#### What to do:
Look below for the line with "intros Hs. unfold", and from there restate every line word for word until the entries end.

[Collected data entries]
(** The two states hold the same entries, with distinct arrival numbers below
    the counter, and agree on everything else. *)
Record same (s1 : kstate Q1) (s2 : kstate Q2) : Prop := mkSame {
  same_ok1 : q_ok (k_ready s1);
  same_ok2 : q_ok (k_ready s2);
  same_elems : q_elems (k_ready s1) ≡ₚ q_elems (k_ready s2);
  same_nodup : NoDup (q_elems (k_ready s1)).*2;
  same_bound : ∀ y, y ∈ q_elems (k_ready s1) → (y.2 < k_seq s1)%nat;
  same_seq : k_seq s1 = k_seq s2;
  same_ind : k_indegree s1 = k_indegree s2;
  same_out : k_out s1 = k_out s2 }.

Lemma same_enter s1 s2 i : same s1 s2 → same (enter s1 i) (enter s2 i).
Proof.
  intros [O1 O2 HE HN HB HS HI HO].
  destruct (q_push_ok (k_ready s1) (i, k_seq s1) O1) as [P1 E1]; [done|].
  destruct (q_push_ok (k_ready s2) (i, k_seq s2) O2) as [P2 E2].
  { intros y Hy. simpl. rewrite <-HS. apply HB. by rewrite HE. }
  unfold enter. constructor; simpl; try done; rewrite ?HS in *.
  - by rewrite E1, E2, HE.
  - rewrite E1. simpl. constructor; [|done]. intros (y & Heq & Hy)%list_elem_of_fmap.
    specialize (HB _ Hy). lia.
  - intros y. rewrite E1. intros [->|Hy]%elem_of_cons; simpl; [lia|]. specialize (HB _ Hy). lia.
  - done.
Qed.

Lemma same_relax s1 s2 d : same s1 s2 → same (relax s1 d) (relax s2 d).
Proof.
  intros Hs. unfold relax. rewrite <-(same_ind _ _ Hs).
  assert (same (mkK (k_ready s1) (k_seq s1) (alter Z.pred d (k_indegree s1)) (k_out s1))
               (mkK (k_ready s2) (k_seq s2) (alter Z.pred d (k_indegree s1)) (k_out s2))) as H'.
  { destruct Hs. by constructor. }
  case_decide; [by apply same_enter|done].
Qed.

Lemma same_foldl {X} (f1 : kstate Q1 → X → kstate Q1) (f2 : kstate Q2 → X → kstate Q2) xs s1 s2 :
  (∀ s1 s2 x, same s1 s2 → same (f1 s1 x) (f2 s2 x)) →
  same s1 s2 → same (foldl f1 s1 xs) (foldl f2 s2 xs).
Proof. intros Hf. revert s1 s2. induction xs; simpl; auto. Qed.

#### Solution to this task:
  intros Hs. unfold relax. rewrite <-(same_ind _ _ Hs).
  assert (same (mkK (k_ready s1) (k_seq s1) (alter Z.pred d (k_indegree s1)) (k_out s1))
               (mkK (k_ready s2) (k_seq s2) (alter Z.pred d (k_indegree s1)) (k_out s2))) as H'.
  { destruct Hs. by constructor. }
  case_decide; [by apply same_enter|done].
Qed.

Lemma same_foldl {X} (f1 : kstate Q1 → X → kstate Q1) (f2 : kstate Q2 → X → kstate Q2) xs s1 s2 :
  (∀ s1 s2 x, same s1 s2 → same (f1 s1 x) (f2 s2 x)) →
  same s1 s2 → same (foldl f1 s1 xs) (foldl f2 s2 xs).
Proof. intros Hf. revert s1 s2. induction xs; simpl; auto. Qed.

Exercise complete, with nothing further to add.